The deterioration in the bank’s core capitalisation was caused by a sharp increase in its non-performing loans (NPLs), including the USD 2.2 billion in fraudulent transactions reported in February 2018, and the related increase in credit costs, which resulted in large losses in the financial year ended March 2018, the agency said.

Gross net-performing assets (NPAs) rose to 18.38 per cent of gross advances as on March 31, 2018, against 12.53 per cent a year ago, while net NPAs also soared to 11.24 per cent, compared with 7.81 per cent.

Last month, Moody’s had downgraded PNB’s rating to Ba1/NP from Baa3/P-3, due to impact on it’s profitability following the Nirav Modi-led over Rs 13,000 crore fraud case.

Fitch further said the RWN reflects it’s expectations that the pressures, mainly relating to asset quality, earnings and profitability, will persist at least over the next few quarters. “This could weaken its already low core capitalisation further unless the bank is able to save or generate capital through intrinsic sources such as non-core asset sales and cost reductions although there is the prospect of the government injecting further capital into the state banks,” the report said.

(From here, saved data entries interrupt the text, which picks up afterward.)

Definition commit_discovery_observation (now work_id : Z) (worker : string) (candidate : DiscoveryObservation)
    : DbM DiscoveryProjectionMutation :=
  let t := do_token candidate in
  let source := do_validation_source candidate in
  let version := do_validation_version candidate in
  _ ← st_lift (require_non_empty worker "worker_id");
  _ ← st_lift (require_non_empty source "validation_source");
  _ ← st_lift (require_non_empty version "validation_version");
  _ ← st_lift (validate_token_shape t);
  _ ← st_lift (guard_err (negb (bool_decide (dt_stage t = Observed))) PeObservationMustBeUnapproved);
  transaction
    (work ← lock_owned_work now work_id worker;
     let o := own_observation work in
     _ ← st_lift (ensure_discovery_work (own_work_kind work) work_id);
     _ ← st_lift (validate_token_source t o);
     existing ← read_state (fun db => db_tokens db !! dt_mint t);
     '(mutation, token_to_store, is_new, approval_removed, qualification_removed) ←
       st_lift (discovery_outcome existing t o);
     _ ← store_outcome mutation is_new o token_to_store work_id source version;
     activity ← apply_observation_activity o;
     _ ← (if token_matches_observation_market token_to_store o
          then update_discovery_token_metadata (set_activity activity token_to_store) else mret tt);
     _ ← modify_state (publish_projection (after_observation is_new approval_removed qualification_removed)
           "DISCOVERY_TOKEN_OBSERVED");
     _ ← mark_work_complete now work_id;
     mret (Commit mutation)).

PNB’s ability to sustain, if not improve, its buffers through sources such as retained earnings, fresh equity raising and stake sales is important for its VR, Fitch said. The agency said it will continue to focus on the bank’s ability to raise a significant portion of its capital needs—independent of the government—to counter pressures on its asset quality and earnings performance, failing which further action could be taken on the bank’s standalone creditworthiness.